Halliburton and others are profiting from powerful new fracking techniques. (photo: Spencer Platt/Getty Images)
Halliburton and others are profiting from powerful new fracking techniques. (photo: Spencer Platt/Getty Images)



Like Fracking? You'll Love 'Super Fracking'

By David Wethe, Bloomberg Businessweek

24 January 12

 

Oil service companies roll out new technologies to break up more earth more cheaply

ew energy industry practices have sparked more controversy than hydraulic fracking. First, wells are drilled horizontally below the surface, allowing a single bore or pathway to reach vertical pockets of oil and natural gas trapped between formations of shale and other rock. Then high-pressure jets of water, sand, and chemicals are pumped into the ground to create fissures through the rock so oil can seep out and be retrieved. Regulators, environmentalists, and academics are studying whether the practice can damage the environment.

Undeterred, oil services companies including Baker Hughes and Schlumberger are continuing their quest to devise ways to create longer, deeper cracks in the earth to release more oil and gas. These companies are no longer content to frack - they want to super frack.

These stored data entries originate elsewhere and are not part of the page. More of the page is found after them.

(** ** The report *)

Lemma wp_report_time total_time total_errors (Q : Z -> machine -> Prop) s :
  (forall l, Q (if time_in_secs total_time <? 10 then s16 (total_errors + 1) else total_errors)
     (emit_m l s)) ->
  wp (report_time total_time total_errors) Q s.
Proof.
  intros HQ. unfold report_time. rewrite wp_bind, wp_res0.
  rewrite wp_bind. solve_line. intros o1. rewrite wp_bind. solve_line. intros o2.
  rewrite wp_bind. solve_line. intros o3. rewrite wp_bind.
  assert (forall a b, emit_m b (emit_m a s) = emit_m (a ++ b) s) as Hee
    by (intros; unfold emit_m; cbn; by rewrite emit_emit).
  rewrite !Hee.
  assert (forall l, wp (if time_in_secs total_time <? 10
    then printf (line "ERROR! Must execute for at least 10 secs for a valid result!") [] ;;
         ret (s16 (total_errors + 1))
    else ret total_errors) Q (emit_m l s)) as Hend.
  { intros l. destruct (time_in_secs total_time <? 10); [| by rewrite wp_ret].
    rewrite wp_bind. solve_line. intros o. rewrite Hee, wp_ret. apply HQ. }
  destruct (0 <? time_in_secs total_time); [| rewrite wp_ret; apply Hend].
  solve_line. intros o4. rewrite Hee. apply Hend.
Qed.

Lemma emit_m_emit_m a b s : emit_m b (emit_m a s) = emit_m (a ++ b) s.
Proof. unfold emit_m. cbn. by rewrite emit_emit. Qed.

Lemma emit_m_nil s : emit_m [] s = s.
Proof. destruct s as [[] ?]. unfold emit_m, emit. cbn. by rewrite app_nil_r. Qed.

Lemma wp_optional b (m : M machine unit) (Q : unit -> machine -> Prop) s :
  (forall R : unit -> machine -> Prop, (forall out, R tt (emit_m (uart out) s)) -> wp m R s) ->
  (forall out, Q tt (emit_m (uart out) s)) ->
  wp (if b : bool then m else ret tt) Q s.
Proof.
  intros Hm HQ. destruct b; [by apply Hm |]. rewrite wp_ret. specialize (HQ []).
  by rewrite emit_m_nil in HQ.
Qed.

Lemma literal_arg_ok str :
  printable str = true -> Z.of_nat (length (bytes str)) < Zpos budget ->
  arg_ok (VStr (Some (cstr str))).
Proof. intros Hp Hl. exists (bytes str). split_and!; [done | by apply printable_text | done]. Qed.

Lemma wp_report_crcs version seedcrc (Q : unit -> machine -> Prop) s :
  arg_ok (VStr (Some version)) -> (forall l, Q tt (emit_m l s)) ->
  wp (report_crcs version seedcrc) Q s.
Proof.
  intros Hv HQ.
  assert (arg_ok (VStr (Some COMPILER_FLAGS)) /\ arg_ok (VStr (Some MEM_LOCATION))) as [Hf Hm]
    by (split; apply literal_arg_ok; vm_compute; reflexivity).
  unfold report_crcs. rewrite wp_bind, wp_res0.
  do 5 (rewrite wp_bind; solve_line; intros ?).
  do 3 (rewrite wp_bind; apply wp_optional; [intros; by solve_line | intros ?]).
  solve_line. intros ?. rewrite !emit_m_emit_m. apply HQ.
Qed.

Lemma wp_verdict n (Q : unit -> machine -> Prop) s :
  (forall l, verdict_text n = l ++ [0] -> Q tt (emit_m (uart (crlf l)) s)) ->
  wp (printf (verdict_text n) []) Q s.
Proof.
  assert (forall str (R : unit -> machine -> Prop), printable (str ++ nl) = true ->
    Z.of_nat (length (bytes (str ++ nl))) < Zpos budget ->
    render (length (bytes (str ++ nl))) (bytes (str ++ nl)) [] = Some (crlf (bytes (str ++ nl))) ->
    (forall l, line str = l ++ [0] -> R tt (emit_m (uart (crlf l)) s)) ->
    wp (printf (line str) []) R s) as Hline.
  { intros str R Hp Hl Hr HR. unfold printf, line, on_port. rewrite wp_bind, wp_zoom.
    apply wp_on_trace.
    apply (wp_ee_printf _ _ _ _ _ (printable_text _ Hp) Hl (Forall_nil_2 _) Hr).
    eexists. split; [done |]. rewrite wp_ret. by apply HR. }
  intros HQ. unfold verdict_text in *.
  destruct (n =? 0); [| destruct (0 <? n)]; apply Hline; try (vm_compute; reflexivity); exact HQ.
Qed.

Lemma wp_portable_fini (Q : unit -> port -> Prop) p :
  (forall l, Q tt (emit (l ++ [(TOHOST_ADDR, 1)]) p)) -> wp portable_fini Q p.
Proof.
  intros HQ. unfold portable_fini. rewrite wp_bind, wp_gets, wp_bind, wp_gets.
  set (c := u32 (t1 p - t0 p)). set (r := u32 (instret1 p - instret0 p)).
  assert (0 <= r < 2 ^ 32) as Hr by (by apply uwrap_range).
  assert (0 <= ipc c r < 2 ^ 32) as Hi.
  { unfold ipc. destruct (negb (c =? 0)); [by apply uwrap_range | lia]. }
  change (2 ^ 32) with 4294967296 in *.
  assert (0 <= ipc c r / 10000 < 4294967296 /\ 0 <= ipc c r mod 10000 < 4294967296) as [H1 H2]
    by (Z.to_euclidean_division_equations; lia).
  rewrite wp_bind. apply wp_puts; [done | done |].
  rewrite wp_bind. apply wp_put_unsigned; [done | done |]. intros dr _ _.
  rewrite wp_bind. apply wp_puts; [done | done |].
  rewrite wp_bind. apply wp_put_unsigned; [done | done |]. intros di _ _.
  rewrite wp_bind. apply wp_putc.
  rewrite wp_bind. apply wp_put_unsigned; [done | done |]. intros df _ _.
  rewrite wp_bind. apply wp_putc.
  rewrite wp_bind. apply wp_puts; [done | done |].
  apply wp_on_trace. unfold mmio_write32. rewrite wp_modify. eexists. split; [done |].
  rewrite !emit_emit, !app_assoc. apply HQ.
Qed.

High crude prices and newly accessible oil and gas embedded in shale rock in North America are driving the wave of innovation. The more thoroughly that petroleum-saturated rock is cracked, the more oil and gas is freed to flow from each well, raising the efficiency - and profit - of the expensive process. For example, the growing use of movable sleeves, a tubelike device with holes that fits inside a well bore, lets drillers target multiple spots to dislodge entrapped oil. This technique can reduce the $2.5 million startup cost of a fracking well near the Canadian border by up to two-thirds, according to a recent analysis by JPMorgan Chase. Multiply such savings by hundreds of wells added in that area each year, and you start to understand why the industry is so eager to hone the process. "I want to crack the rock across as much of the reservoir as I can," says David A. Pursell, a former fracking engineer who's now an analyst at Tudor Pickering Holt in Houston. "That's the Holy Grail."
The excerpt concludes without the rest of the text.